Stored dataset items:
_ _ _ _ _
(** The bytes of the blocks [al] did not change. *)
Definition kept (al : list block) (s s' : arena St) : Prop :=
  forall c x, c ∈ al -> fst c + 8 <= x < fin c -> word s' x = word s x.

Lemma block_small top b : block_ok top b -> top <= KERNBASE -> 0 < base -> 0 <= snd b < 536870912 /\ fin b < 4294967296 /\ is_u32 (fst b).
Proof using. unfold block_ok, fin, sizeof_Header, is_u32, KERNBASE. lia. Qed.

Lemma block_merged top old new : (forall b, b ∈ old -> block_ok top b) -> merges old new -> forall b, b ∈ new -> block_ok top b.
Proof using.
  intros Ho [_ Hn Hs Hf _ _ _] b Hb. destruct (Hs b Hb) as (c & Hc & Hcs), (Hf b Hb) as (d & Hd & Hdf).
  destruct (Ho c Hc) as (? & _ & ? & _), (Ho d Hd) as (_ & _ & _ & ?). split_and!; [lia|auto|congruence|lia].
Qed.

Lemma apart_sym b c : apart b c -> apart c b.
Proof using. unfold apart. tauto. Qed.

Lemma used_apart s fl b al : heap s fl (b :: al) -> (forall c, c ∈ fl -> apart b c) /\ (forall c, c ∈ al -> apart b c).
Proof using.
  intros Hh. split; [intros c Hc; apply apart_sym, (hp_apart _ _ _ Hh); [done|by left]|].
  pose proof (hp_disj _ _ _ Hh) as Hd. inversion Hd as [|? ? Hf _ E]. by rewrite Forall_forall in Hf.
Qed.

(** The place of the block [b] on the list. *)
Lemma heap_place s fl b al :
  heap s fl (b :: al) -> exists N1 p pn N2, (base, 0) :: fl = N1 ++ (p, pn) :: N2 /\
    (forall c, c ∈ N1 -> fst c + 8 <= p) /\ base <= p /\ p + 8 <= fst b /\ 0 <= pn /\ fin (p, pn) <= fst b /\
    (forall c, c ∈ N2 -> fin b <= fst c) /\ (p = base -> N1 = []) /\ (p <> base -> 1 <= pn).
Proof using.
  intros Hh. destruct (used_apart s fl b al Hh) as [Hap _]. pose proof (hp_sorted _ _ _ Hh) as Hs.
  destruct (hp_used _ _ _ Hh b) as [(Hb1 & Hb2 & _) _]; [by left|].
  assert (Hf1 : forall c, c ∈ fl -> 1 <= snd c /\ base + 8 <= fst c) by (intros c Hc; destruct (hp_free _ _ _ Hh c Hc) as (? & ? & _); lia).
  destruct (sorted_split base b fl) as (l1 & l2 & -> & H1 & H2).
  { destruct Hs as [_ Hs]. by replace (fin (base, 0)) with base in Hs by (unfold fin; cbn; lia). } { intros c Hc. specialize (Hf1 c Hc). split; [lia|auto]. }
  destruct l1 as [|[p pn] l _] using rev_ind.
  - exists [], base, 0, l2. split_and!; try done; unfold fin, sizeof_Header in *; cbn in *; try lia. intros c Hc. by apply elem_of_nil in Hc.
  - exists ((base, 0) :: l), p, pn, l2. pose proof (H1 (p, pn) ltac:(apply elem_of_app; right; by left)) as Hp.
    pose proof (Hf1 (p, pn) ltac:(rewrite <- app_assoc; apply elem_of_app; right; by left)) as Hp1. cbn [fst snd] in Hp1.
    split_and!; try (unfold fin, sizeof_Header in *; cbn in *; lia).
    + cbn [app]. by rewrite <- app_assoc.
    + rewrite <- app_assoc in Hs. destruct (sorted_app (base - 1) ((base, 0) :: l) (p, pn) l2 Hs) as (Hlt & _).
      { intros c [->|Hc]%elem_of_cons; [done|]. destruct (Hf1 c); [rewrite <- app_assoc; apply elem_of_app; by left|lia]. }
      intros c Hc. specialize (Hlt c Hc). cbn [fst] in Hlt. apply elem_of_cons in Hc as [->|Hc]; [cbn; lia|].
      destruct (Hf1 c); [rewrite <- app_assoc; apply elem_of_app; by left|]. unfold fin, sizeof_Header in Hlt. lia.
    + done.
Qed.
_ _ _ _ _
Task to carry out » Copy each line from the data above that includes "KERNBASE".

Expected output »
Lemma block_small top b : block_ok top b -> top <= KERNBASE -> 0 < base -> 0 <= snd b < 536870912 /\ fin b < 4294967296 /\ is_u32 (fst b).
Proof using. unfold block_ok, fin, sizeof_Header, is_u32, KERNBASE. lia. Qed.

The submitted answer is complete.